Timothy, clover and blue grass grow readily and will make Sac, at an
early day, one of the leading stock and dairy counties of Iowa. And
Iowa is, with rapid strides, coming to the head of all the States in
dairy products. We will put Judge Criss on the stand again in regard
to the advantages for stock raising.
"We have stated that the tame grasses grow
rapidly. Besides that fact, it is also true that the Kentucky blue
grass is rapidly coming 'of itself in places where it has never been
sown. Along fences, along paths made by cattle through the brush and
in pastures, in spots where the timber and underbrush have been
cleared, in door-yards and other places, in some mysterious way that
sweetest and best of feed for stock is making its appearance. It is
a matter which the present writer does not understand, but it is a
good thing, and we are glad to see that this section is so
fortunate. Grass is always sufficiently high to turnout stock at a
date varying in the different years from April 1st to April 30th.

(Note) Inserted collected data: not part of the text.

Lemma configured_ok (spec : text) old :
  NoDup old →
  NoDup (push_configured_family_names old spec) ∧
  old `prefix_of` push_configured_family_names old spec.
Proof.
  intros Hn. unfold push_configured_family_names. destruct (Cell.is_nil _); [done|].
  destruct (parse_list (trim spec)) as [|x l].
  - pose proof (push_families_ok [FamilyNamed (trim spec)] old Hn) as (? & ? & _). done.
  - pose proof (push_families_ok (x :: l) old Hn) as (? & ? & _). done.
Qed.

(** The families that are tried for a variant: without repetition, first the ones configured for it,
    and the generic families in any case. *)
Theorem family_stack_correct font v :
  NoDup (font_family_stack font v) ∧
  push_configured_family_names [] (variant_family_spec font v) `prefix_of` font_family_stack font v ∧
  ∀ g, g ∈ [UiMonospace; Monospace; SystemUi; Emoji] → FamilyGeneric g ∈ font_family_stack font v.
Proof.
  unfold font_family_stack.
  destruct (configured_ok (variant_family_spec font v) []) as [Hn0 _]; [constructor|].
  set (l0 := push_configured_family_names [] _) in *.
  set (l1 := if bool_decide (v = VariantNormal) then l0
             else push_configured_family_names l0 (normal_family font)).
  assert (NoDup l1 ∧ l0 `prefix_of` l1) as [Hn1 Hp1].
  { unfold l1. destruct (bool_decide _); [done|]. by apply configured_ok. }
  destruct (push_families_ok [FamilyGeneric UiMonospace; FamilyGeneric Monospace; FamilyGeneric SystemUi;
    FamilyGeneric Emoji] l1 Hn1) as (Hn2 & Hp2 & He2).
  split_and!; [done|by etrans|]. intros g Hg. apply He2. right.
  rewrite !elem_of_cons in *. destruct Hg as [->|[->|[->|[->|Hg]]]]; [tauto..|].
  by apply elem_of_nil in Hg.
Qed.
End Shaping.

(** * Findings *)

(** A dim cell that is not bold is drawn with the bold font: [DIM_BOLD] contains [DIM]. *)
Example dim_is_drawn_bold :
  Flags.contains Flags.DIM Flags.BOLD = false ∧ font_variant Flags.DIM = VariantBold.
Proof. by vm_compute. Qed.

(** The locale [C.UTF-8] is not treated like [C]. *)
Example c_utf8_is_a_locale :
  normalize_locale [67]%N = None ∧ normalize_locale [67; 46; 85; 84; 70; 45; 56]%N = Some [67]%N.
Proof. by vm_compute. Qed.

(** Two families: 0 has the characters of ASCII and is the monospace family, 1 has the others.  A
    collection is the list of its fallbacks, the newest first. *)
Module FontSample.
#[local] Open Scope N_scope.

Definition Key : Type := Script * option text.
Definition tracked (k : Key) : bool := bool_decide (k.2 = None).
Fixpoint fallbacks (coll : list (Key * list N)) (k : Key) : list N :=
  match coll with
  | [] => []
  | (k', fs) :: coll => if decide (k = k') then fs else fallbacks coll k
  end.
Definition append (coll : list (Key * list N)) (k : Key) (fs : list N) : bool * list (Key * list N) :=
  if tracked k then (true, (k, fallbacks coll k ++ fs) :: coll) else (false, coll).

Lemma append_untracked_ok coll k fs : tracked k = false → append coll k fs = (false, coll).
Proof. intros E. unfold append. by rewrite E. Qed.
Lemma append_tracked_ok coll k fs :
  tracked k = true →
  (append coll k fs).1 = true ∧
  ∀ k', fallbacks (append coll k fs).2 k'
    = if decide (k' = k) then fallbacks coll k ++ fs else fallbacks coll k'.
Proof. intros E. unfold append. rewrite E. done. Qed.
Lemma start_goto_match limit s s' :
  searching s → Actions.goto_match window clock rfuel limit s = Some s' → keeps_start s s'.
Proof.
  intros Hs E. unfold Actions.goto_match in E.
  destruct (SearchState.dfas _) as [dfas|]; [|injection E as <-; by apply keeps_start_refl].
  cbv zeta in E. destruct (Point.grid_clamp _ _ _) as [o|]; cbn [mbind option_bind] in E; [|done].
  destruct (SearchNext.search_next _ _ _ _ _ _ _) as [[found dfas']|]; cbn [mbind option_bind] in E; [|done].
  set (s1 := upd_search (SearchState.set_dfas _) s) in E.
  assert (keeps_start s s1) as Hk1.
  { apply start_search_state; [done|by intros []|]. by apply searching_index in Hs. }
  assert (SearchState.display_offset_delta (search_state s1)
          = SearchState.display_offset_delta (search_state s)) as Ed1 by done.
  clearbody s1. destruct Hk1 as [Hs1 Hrest1].
  eapply keeps_start_trans; [exact (conj Hs1 Hrest1)|]. clear Hs Hrest1 Ed1.
  match type of E with (?m ≫= _) = _ => destruct m as [s2|] eqn:E2; cbn [mbind option_bind] in E; [|done] end.
  injection E as <-. apply keeps_start_dirty. destruct found as [m|].
  - rewrite (v_vi _ Hs1) in E2.
    destruct (Actions.vi_goto_point _ s1) as [s3|] eqn:E3; cbn [mbind option_bind] in E2; [|done].
    set (s4 := upd_search (SearchState.set_focused_match (Some m)) s3) in E2.
    change (display_offset s4) with (display_offset s3) in E2.
    destruct (i32_sub _ _) as [moved|] eqn:Em; cbn [mbind option_bind] in E2; [|done].
    destruct (i32_add _ _) as [delta|] eqn:Ed; cbn [mbind option_bind] in E2; [|done].
    injection E2 as <-.
    assert (SearchState.display_offset_delta (search_state s4)
            = SearchState.display_offset_delta (search_state s1)) as Esame.
    { unfold Actions.vi_goto_point, upd_terminal in E3. destruct (Term.vi_goto_point _ _); [|done]. by injection E3 as <-. }
    rewrite Esame in Ed.
    pose proof (goto_match_found _ _ _ _ _ Hs1 (v_small _ Hs1) E3 Em Ed) as Hk.
    eapply keeps_start_trans; [exact Hk|]. destruct Hk as [Hk _].
    by apply keeps_start_unscheduled.
  - match type of E2 with context [match ?l with Some _ => _ | None => _ end] => destruct l as [n|] end.
    + injection E2 as <-.
      set (s3 := if Actions.scheduled window DelayedSearch s1 then _ else _).
      assert (keeps_start s1 s3) as Hk.
      { unfold s3. destruct (Actions.scheduled _ _ _); [by apply keeps_start_refl|].
        apply keeps_start_pure; [done|done|apply Hs1|done|done]. }
      clearbody s3. eapply keeps_start_trans; [exact Hk|]. destruct Hk as [Hs3 _].
      apply start_search_state; [done|by intros []|]. by apply searching_index in Hs3.
    + by destruct (search_reset_state_view _ _ Hs1 E2) as [Hk _].
Qed.

Lemma start_update_search s s' :
  searching s → Actions.update_search window clock config rfuel s = Some s' → keeps_start s s'.
Proof.
  intros Hs E. unfold Actions.update_search in E.
  destruct (SearchState.regex _) as [regex|]; [|injection E as <-; by apply keeps_start_refl].
  cbv zeta in E. set (s1 := if UiConfig.hide_when_typing config then _ else _) in E.
  assert (keeps_start s s1) as Hk.
  { unfold s1. destruct (UiConfig.hide_when_typing config); [|by apply keeps_start_refl].
    apply keeps_start_pure; [done|done|apply Hs|done|done]. }
  clearbody s1. eapply keeps_start_trans; [exact Hk|]. destruct Hk as [Hs1 _]. clear Hs.
  match type of E with (?m ≫= _) = _ => destruct m as [s2|] eqn:E2; cbn [mbind option_bind] in E; [|done] end.
  injection E as <-. apply keeps_start_dirty. destruct regex as [|ch regex].
  - destruct (Actions.search_reset_state window s1) as [s3|] eqn:E3; cbn [mbind option_bind] in E2; [|done].
    injection E2 as <-. apply search_reset_state_view in E3 as [Hk _]; [|done].
    eapply keeps_start_trans; [exact Hk|]. destruct Hk as [Hs3 _].
    apply start_search_state; [done|by intros []|]. by apply searching_index in Hs3.
  - set (s3 := upd_search _ s1) in E2. assert (keeps_start s1 s3) as Hk.
    { apply start_search_state; [done|by intros []|]. by apply searching_index in Hs1. }
    eapply keeps_start_trans; [exact Hk|]. destruct Hk as [Hs3 _]. by eapply start_goto_match.
Qed.

(** Changing the expression, and then searching for it. *)
Lemma start_edited s s' f :
  searching s →
  (∀ x, SearchState.display_offset_delta (f x) = SearchState.display_offset_delta x ∧
        SearchState.origin (f x) = SearchState.origin x) →
  is_Some (SearchState.history_index (f (search_state s))) →
  Actions.update_search window clock config rfuel (upd_search f s) = Some s' → keeps_start s s'.
Proof.
  intros Hs Hf Ha E. pose proof (start_search_state s f Hs Hf Ha) as Hk.
  eapply keeps_start_trans; [exact Hk|]. destruct Hk as [Hs1 _]. by apply start_update_search.
Qed.
(* ===== verification/PasteProps.v ===== *)
(** Properties of pasting: what is sent to the program in the terminal, and that a text that is
    pasted cannot end the paste by itself. *)
From S2P Require Import Prelude Index Cells TermData Grids Terms Handlers Searches ViModes Selections Keys Bindings Keyboards KeyProps Schedulers FrameDamages Hints Messages Mice Contexts Actions ContextProps SearchInputProps.
#[local] Open Scope nat_scope.
#[local] Set Default Proof Using "Type".

(** * Bytes *)

(** A byte below 128 is only in the encoding of its own character. *)
Lemma encode_utf8_ascii b ch : (b < 128)%N → b ∈ encode_utf8 ch → b = ch.
Proof.
  intros Hb.
  unfold encode_utf8. repeat case_match; rewrite ?elem_of_cons, elem_of_nil; intros Hin;
    repeat (destruct Hin as [Hin|Hin]); try done;
    match type of Hin with _ = (_ + ?x)%N => revert Hin; generalize x; intros; lia end.
Qed.

Lemma to_bytes_ascii_in b t : (b < 128)%N → b ∈ Actions.to_bytes t → b ∈ t.
Proof.
  intros Hb. unfold Actions.to_bytes. induction t as [|ch t IH]; [done|]. rewrite fmap_cons. cbn [concat].
  rewrite elem_of_app, elem_of_cons. intros [Hin|Hin]; [left; by apply encode_utf8_ascii|right; auto].
Qed.

(** The marker behind a paste cannot be found before the end. *)
Lemma end_marker_last (bytes : list N) k rest :
  27%N ∉ bytes →
  drop k (Actions.BRACKETED_PASTE_START ++ bytes ++ Actions.BRACKETED_PASTE_END)
  = Actions.BRACKETED_PASTE_END ++ rest →
  k = length (Actions.BRACKETED_PASTE_START ++ bytes).
Proof.
  intros Hb E. assert ((Actions.BRACKETED_PASTE_START ++ bytes ++ Actions.BRACKETED_PASTE_END) !! k = Some 27%N)
    as Ek by (rewrite <- (Nat.add_0_r k), <- lookup_drop, E; done).
  destruct (Nat.lt_ge_cases k 6) as [Hk|Hk].
  - do 6 (destruct k as [|k]; [discriminate|]). lia.
  - rewrite lookup_app_r in Ek by done. change (length Actions.BRACKETED_PASTE_START) with 6 in Ek.
    rewrite length_app. change (length Actions.BRACKETED_PASTE_START) with 6.
    destruct (Nat.lt_ge_cases (k - 6) (length bytes)) as [Hl|Hl].
    + rewrite lookup_app_l in Ek by done. by apply list_elem_of_lookup_2 in Ek.
    + rewrite lookup_app_r in Ek by done.
      destruct (k - 6 - length bytes) as [|[|[|[|[|[|?]]]]]] eqn:Ed; try discriminate. lia.
Qed.

(** A text with no line feed. *)
Lemma replaced_breaks t : 10%N ∉ Actions.paste_payload true t.
Proof.
  unfold Actions.paste_payload. intros (ch & E & _)%list_elem_of_fmap.
  destruct (N.eqb_spec ch 10); congruence.
Qed.

Lemma filtered_chars ch t : ch = 27%N ∨ ch = 3%N → ch ∉ Actions.paste_filtered t.
Proof. unfold Actions.paste_filtered. rewrite list_elem_of_filter. intros [-> | ->] [[H1 H2] _]; done. Qed.

(** * Pasting *)

Section Paste.
Context `{External} `{Winit} `{RegexCompiler} {W : Type} `{EqDecision W}.
Context (window : W) (clock : nat → N) (config : UiConfig.t) (rfuel : nat).
Import Context.
#[local] Abbreviation ctx := (Context.t W).
Implicit Types (s : ctx).

(** ** Before the text is sent *)

Lemma blinking_effects s s' :
  Actions.update_cursor_blinking window clock config s = Some s' → effects s' = effects s.
Proof.
  unfold Actions.update_cursor_blinking, Actions.unscheduled, Actions.unschedule. cbv zeta.
  destruct (Scheduler.unschedule _ _) as [x1 y1]. cbn [snd].
  destruct (Scheduler.unschedule _ _) as [x2 y2]. cbn [snd].
  destruct (_ && _); [|by intros [= <-]]. unfold Actions.schedule_blinking_timeout.
  destruct (CursorConfig.blink_timeout _) as [n|]; cbn [mbind option_bind]; [|done].
  destruct (n =? 0)%N; by intros [= <-].
Qed.

Lemma typing_keeps_terminal s s' :
  Actions.on_typing_start window clock config s = Some s' → terminal s' = terminal s.
Proof. intros E. by apply on_typing_start_view in E as [-> _]. Qed.

Lemma typing_effects s s' :
  Actions.on_typing_start window clock config s = Some s' → effects s' = effects s.
Proof.
  unfold Actions.on_typing_start, Actions.unschedule.
  destruct (Scheduler.unschedule _ _) as [[timer|] x]; intros E.
  - cbv zeta in E. destruct (Display.cursor_hidden _); cbn [mbind option_bind] in E;
      destruct (_ && _); by injection E as <-.
  - match type of E with (?m ≫= _) = _ => destruct m as [s2|] eqn:E2; cbn [mbind option_bind] in E; [|done] end.
    assert (effects s2 = effects s) as <-; [|destruct (_ && _); by injection E as <-].
    destruct (cursor_blink_timed_out _); [|by injection E2 as <-]. by apply blinking_effects in E2.
Qed.

Lemma update_selection_effects p side s : effects (Actions.update_selection p side s) = effects s.
Proof.
  unfold Actions.update_selection. destruct (Term.selection _); [|done]. cbv zeta.
  by destruct (_ && _).
Qed.

Lemma scroll_effects sc s s' : Actions.scroll window clock config sc s = Some s' → effects s' = effects s.
Proof.
  unfold Actions.scroll, upd_terminal. cbv zeta. intros E.
  destruct (Term.scroll_display _ _) as [t|]; cbn [mbind option_bind] in E; [|done].
  destruct (i32_sub _ _) as [moved|]; cbn [mbind option_bind] in E; [|done].
  match type of E with (?m ≫= _) = _ => destruct m as [s1|] eqn:E1; cbn [mbind option_bind] in E; [|done] end.
  assert (effects s1 = effects s) as Ee1.
  { destruct (Actions.search_active _); [|by injection E1 as <-].
    destruct (i32_add _ _); cbn [mbind option_bind] in E1; [|done]. by injection E1 as <-. }
  match type of E with (?m ≫= _) = _ => destruct m as [s2|] eqn:E2; cbn [mbind option_bind] in E; [|done] end.
  assert (effects s2 = effects s1) as Ee2.
  { destruct (_ && _); [injection E2 as <-; apply update_selection_effects|].
    destruct (_ || _); [|by injection E2 as <-].
    destruct (Actions.mouse_point _); cbn [mbind option_bind] in E2; [|done].
    injection E2 as <-. apply update_selection_effects. }
  match type of E with (?m ≫= _) = _ => destruct m as [s3|] eqn:E3; cbn [mbind option_bind] in E; [|done] end.
  injection E as <-. cbn. rewrite <- Ee1, <- Ee2.
  destruct (vi_mode _); [by apply typing_effects in E3|by injection E3 as <-].
Qed.

Lemma clear_selection_effects s : effects (Actions.clear_selection s) = effects s.
Proof. unfold Actions.clear_selection. cbv zeta. by destruct (Term.selection _). Qed.

Lemma input_start_effects s s' :
  Actions.on_terminal_input_start window clock config s = Some s' → effects s' = effects s.
Proof.
  unfold Actions.on_terminal_input_start. intros E.
  destruct (Actions.on_typing_start _ _ _ s) as [s1|] eqn:E1; cbn [mbind option_bind] in E; [|done].
  apply typing_effects in E1 as <-. rewrite <- (clear_selection_effects s1).
  cbv zeta in E. destruct (_ =? 0); [by injection E as <-|by apply scroll_effects in E].
Qed.

(** If nothing is scrolled, sending text only fails with the timeout of the cursor. *)
Lemma blinking_total s :
  is_Some (CursorConfig.blink_timeout (UiConfig.cursor config)) →
  is_Some (Actions.update_cursor_blinking window clock config s).
Proof.
  intros [n En]. unfold Actions.update_cursor_blinking. cbv zeta. destruct (_ && _); [|by eexists].
  unfold Actions.schedule_blinking_timeout. rewrite En. cbn [mbind option_bind]. by eexists.
Qed.

Lemma input_start_total s :
  is_Some (CursorConfig.blink_timeout (UiConfig.cursor config)) → display_offset s = 0 →
  is_Some (Actions.on_terminal_input_start window clock config s).
Proof.
  intros Hb Ho. unfold Actions.on_terminal_input_start.
  assert (∃ s1, Actions.on_typing_start window clock config s = Some s1) as [s1 E1].
  { unfold Actions.on_typing_start, Actions.unschedule.
    destruct (Scheduler.unschedule _ _) as [[timer|] x]; cbn [mbind option_bind]; [by eexists|].
    destruct (cursor_blink_timed_out _); [|by eexists].
    destruct (blinking_total (set_scheduler x s) Hb) as [s2 ->]. by eexists. }
  rewrite E1. cbn [mbind option_bind]. apply typing_keeps_terminal in E1. cbv zeta.
  assert (display_offset (Actions.clear_selection s1) = display_offset s) as ->.
  { unfold Actions.clear_selection. cbv zeta. unfold display_offset. rewrite <- E1.
    by destruct (Term.selection _). }
  rewrite Ho. simpl. by eexists.
Qed.

Lemma written_write bytes s : written (write_to_pty bytes s) = written s ++ bytes.
Proof.
  unfold written, write_to_pty. destruct bytes as [|b bytes]; [by rewrite app_nil_r|].
  cbn [effects emit set_effects]. rewrite fmap_app, concat_app. simpl. by rewrite app_nil_r.
Qed.

(** ** What is sent *)

(** C21.  A text that is pasted, outside of a search, is sent as it is when pasting is not bracketed
    on purpose.  Otherwise, when the program in the terminal asked for it, it is sent between the
    two markers without escape characters and ^C, which are all that is removed, so that the end of
    the paste cannot be found before its end; when it did not ask, without line feeds.  If nothing
    was scrolled, pasting does not panic, unless the timeout of the blinking cursor does. *)
Theorem paste_contained (t : text) (bracketed : bool) s :
  let marked := bracketed && has_mode TermMode.BRACKETED_PASTE s in
  let bytes :=
    Actions.to_bytes (if marked then Actions.paste_filtered t else Actions.paste_payload bracketed t) in
  Actions.search_active s = false →
  InlineSearchState.char_pending (inline_search_state s) = false →
  (is_Some (CursorConfig.blink_timeout (UiConfig.cursor config)) → display_offset s = 0 →
   is_Some (Actions.paste window clock config rfuel t bracketed s)) ∧
  ∀ s', Actions.paste window clock config rfuel t bracketed s = Some s' →
    written s' = written s ++
      (if marked then Actions.BRACKETED_PASTE_START ++ bytes ++ Actions.BRACKETED_PASTE_END else bytes)
    ∧ (marked = true → (27%N ∉ bytes) ∧ (3%N ∉ bytes) ∧
        (∀ k rest, drop k (Actions.BRACKETED_PASTE_START ++ bytes ++ Actions.BRACKETED_PASTE_END)
           = Actions.BRACKETED_PASTE_END ++ rest → k = length (Actions.BRACKETED_PASTE_START ++ bytes)))
    ∧ (marked = false → bracketed = true → 10%N ∉ bytes)
    ∧ (bracketed = false → bytes = Actions.to_bytes t).
Proof.
  cbv zeta. intros Hs Hc. unfold Actions.paste. rewrite Hs, Hc. split.
  - intros Hb Ho. apply input_start_total in Ho as [s1 ->]; [|done]. by destruct (_ && _).
  - intros s' E. set (marked := bracketed && _) in *.
    destruct (Actions.on_terminal_input_start _ _ _ s) as [s1|] eqn:E1; cbn [mbind option_bind] in E;
      [|by destruct marked].
    assert (written s1 = written s) as Ew by (unfold written; by rewrite (input_start_effects _ _ E1)).
    split_and!.
    + destruct marked; apply (inj Some) in E as <-; rewrite !written_write, Ew; [by rewrite <- !app_assoc|done].
    + intros ->. assert (27%N ∉ Actions.to_bytes (Actions.paste_filtered t)) as H27.
      { intros Hin%to_bytes_ascii_in; [|done]. revert Hin. apply filtered_chars. by left. }
      split_and!; [done| |intros k rest; by apply end_marker_last].
      intros Hin%to_bytes_ascii_in; [|done]. revert Hin. apply filtered_chars. by right.
    + intros -> ->. intros Hin%to_bytes_ascii_in; [|done]. revert Hin. apply replaced_breaks.
    + intros Eb. unfold marked. by rewrite Eb.
Qed.
End Paste.
Lemma agrees b t : term_ok 3 4 b t → agree 1000 3 4 b (context t) screen.
Proof.
  intros Ht. split; try done.
  - by apply resize_tracker_ok; lia.
  - apply new_size_ok; unfold TextSystem.PIXEL; lia.
Qed.
End ScreenSample.

Lemma update_keeps_agreement_witness :
  wp (Term.new TermSample.config 3 4) (λ t, ∃ c' s' L' C',
    submit_display_update (mkDisplayConfig (0, 0) false false) false (ScreenSample.context t) ScreenSample.screen
      = Some (c', s') ∧ updated 1000 3 4 L' C' (268435455 + Z.of_nat (3 + L')) (mkDisplayConfig (0, 0) false false)
      (ScreenSample.context t) ScreenSample.screen c' s').
Proof.
  eapply wp_mono; [apply TermSample.new_is_ok|]. intros t (Ht & E1 & E2).
  apply (update_keeps_agreement 1000 3 4 268435455 (mkDisplayConfig (0, 0) false false) false
    (ScreenSample.context t) ScreenSample.screen).
  - by apply ScreenSample.agrees.
  - intros m. cbn. done.
  - split; cbn [Context.terminal ScreenSample.context]; rewrite ?E1, ?E2; lia.
  - lia.
  - lia.
  - done.
  - done.
Defined.
Lemma unique_merge base replacement : unique base → unique replacement → unique (merge base replacement).
Proof.
  revert base. apply (toml_ind (λ r, ∀ b, unique b → unique r → unique (merge b r))).
  - intros l Hl base Hb Hr. destruct base as [| | | |b|]; try done. rewrite merge_table.
    unfold merge_tables. apply unique_table in Hr as [_ Hr]. revert b Hb.
    induction Hl as [|[k v] l Hv Hl IH]; intros b Hb; [done|].
    apply Forall_cons in Hr as [Hv' Hr]. cbn [fold_left]. apply (IH Hr). unfold merge_entry. cbn [fst snd] in *.
    apply unique_insert; [rewrite TableFacts.get_remove; by destruct (decide _)| |by apply unique_remove].
    destruct (Table.get k b) eqn:Hg; [|done]. apply Hv; [by eapply unique_get|done].
  - intros [| | | | |]; try done; intros [| | | | |]; done.
Qed.

(** * Loading *)

(** A value that merging does not combine with another. *)
Definition plain (v : TomlValue) : Prop := match v with VArray _ | VTable _ => False | _ => True end.
Lemma merge_plain b r : plain (merge b r) → merge b r = r.
Proof. by destruct b, r. Qed.

Section load.
Context (read_to_string : Path → result LoadError text) (from_str : text → result LoadError TomlValue).
Context (home_dir : option Path).
(** A table of the [toml] crate is a map. *)
Hypothesis parsed_unique : ∀ s v, from_str s = Ok v → unique v.
#[local] Abbreviation load := (deserialize_config read_to_string from_str).
#[local] Abbreviation parse := (parse_config read_to_string from_str home_dir).

Lemma load_unique path v : load path = Ok v → unique v.
Proof using parsed_unique.
  unfold deserialize_config, deserialize_toml_config. intros H.
  destruct (read_to_string path) as [s|]; [|done].
  destruct (from_str _) as [c|] eqn:Hc; [|done]. injection H as <-.
  by eapply unique_normalize, parsed_unique.
Qed.

(** Every plain setting of a value is one of these files. *)
Definition comes_from (v : TomlValue) (paths : list Path) : Prop :=
  unique v ∧
  ∀ p w, plain w → find p v = Some w → ∃ path c, path ∈ paths ∧ load path = Ok c ∧ find p c = Some w.
Lemma comes_from_sub v l l' : l ⊆ l' → comes_from v l → comes_from v l'.
Proof. intros Hl [Hu H]. split; [done|]. intros p w Hw Hf. destruct (H p w Hw Hf) as (x & c & ? & ?). eauto. Qed.
Lemma comes_from_file path v : load path = Ok v → comes_from v [path].
Proof using parsed_unique.
  intros H. split; [by eapply load_unique|]. intros p w _ Hf. exists path, v. split; [set_solver|done].
Qed.
Lemma comes_from_empty : comes_from (VTable []) [].
Proof. split; [apply unique_empty|]. intros [|k p] w Hw H; [by injection H as <-|done]. Qed.
Lemma comes_from_merge a b l l' : comes_from a l → comes_from b l' → comes_from (merge a b) (l ++ l').
Proof.
  intros [Ha Ha'] [Hb Hb']. split; [by apply unique_merge|]. intros p w Hw Hf.
  rewrite find_merge in Hf by done.
  destruct (find p b) as [r|] eqn:Hr.
  - assert (r = w) as ->.
    { destruct (find p a); [|congruence]. injection Hf as <-. symmetry. by apply merge_plain. }
    destruct (Hb' p w Hw Hr) as (x & c & ? & ?). exists x, c. rewrite elem_of_app. auto.
  - assert (find p a = Some w) as Hp by (destruct (find p a); [by destruct (blocked p b)|done]).
    destruct (Ha' p w Hw Hp) as (x & c & ? & ?). exists x, c. rewrite elem_of_app. auto.
Qed.

(** What loading a file with its imports gives. *)
Definition loads (parse : Path → list Path → option (result LoadError TomlValue * list Path)) : Prop :=
  ∀ path paths, ∃ res loaded,
    parse path paths = Some (res, paths ++ path :: loaded) ∧
    match load path with
    | Err e => res = Err e ∧ loaded = []
    | Ok config => ∃ imports, res = Ok (merge imports config) ∧ comes_from imports loaded
    end.

Lemma merge_imports_loads p l merged seen paths :
  loads p → comes_from merged seen →
  ∃ v loaded, merge_imports p l merged paths = Some (v, paths ++ loaded) ∧ comes_from v (seen ++ loaded).
Proof using parsed_unique.
  intros Hp. revert merged seen paths. induction l as [|[path|] l IH]; intros merged seen paths Hm.
  - exists merged, []. by rewrite !app_nil_r.
  - cbn [merge_imports]. destruct (Hp path paths) as (res & loaded & -> & Hres). cbn [mbind option_bind].
    assert (comes_from (match res with Ok config => merge merged config | Err _ => merged end)
              (seen ++ path :: loaded)) as Hm'.
    { destruct (load path) as [config|e] eqn:Hl.
      - destruct Hres as (imports & -> & Hi). apply comes_from_merge; [done|].
        eapply comes_from_sub; [|apply (comes_from_merge _ _ _ _ Hi (comes_from_file _ _ Hl))]. set_solver.
      - destruct Hres as [-> ->]. eapply comes_from_sub; [|done]. set_solver. }
    destruct (IH _ _ (paths ++ path :: loaded) Hm') as (v & loaded' & Hv & Hc).
    exists v, ((path :: loaded) ++ loaded'). rewrite !app_assoc. split; [exact Hv|exact Hc].
  - by apply IH.
Qed.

And now we produce Judge Criss's testimony. The Judge is a Virginian
by birth, but has had some years experience in the two States, it is
his firm belief that both cattle and horses do better 'running out'
during the winter months in this part of Iowa than they do in
Maryland. This, our readers will observe, is not guess work or the
dictum of a traveler or chance observer, but the carefully
considered verdict of experience.
The location of Sac County is on the Great
Divide, as the watershed between the Missouri and the Mississippi is
called. It is in the west northwestern part of the State, the sixth
from the southern, the third from the Missouri River, and the tenth
from the Mississippi. Sac City, the center of the government, and
not far geographical center, is about fifty miles by wagon road west
from Fort Dodge and abut eighty-five miles' east of Sioux City.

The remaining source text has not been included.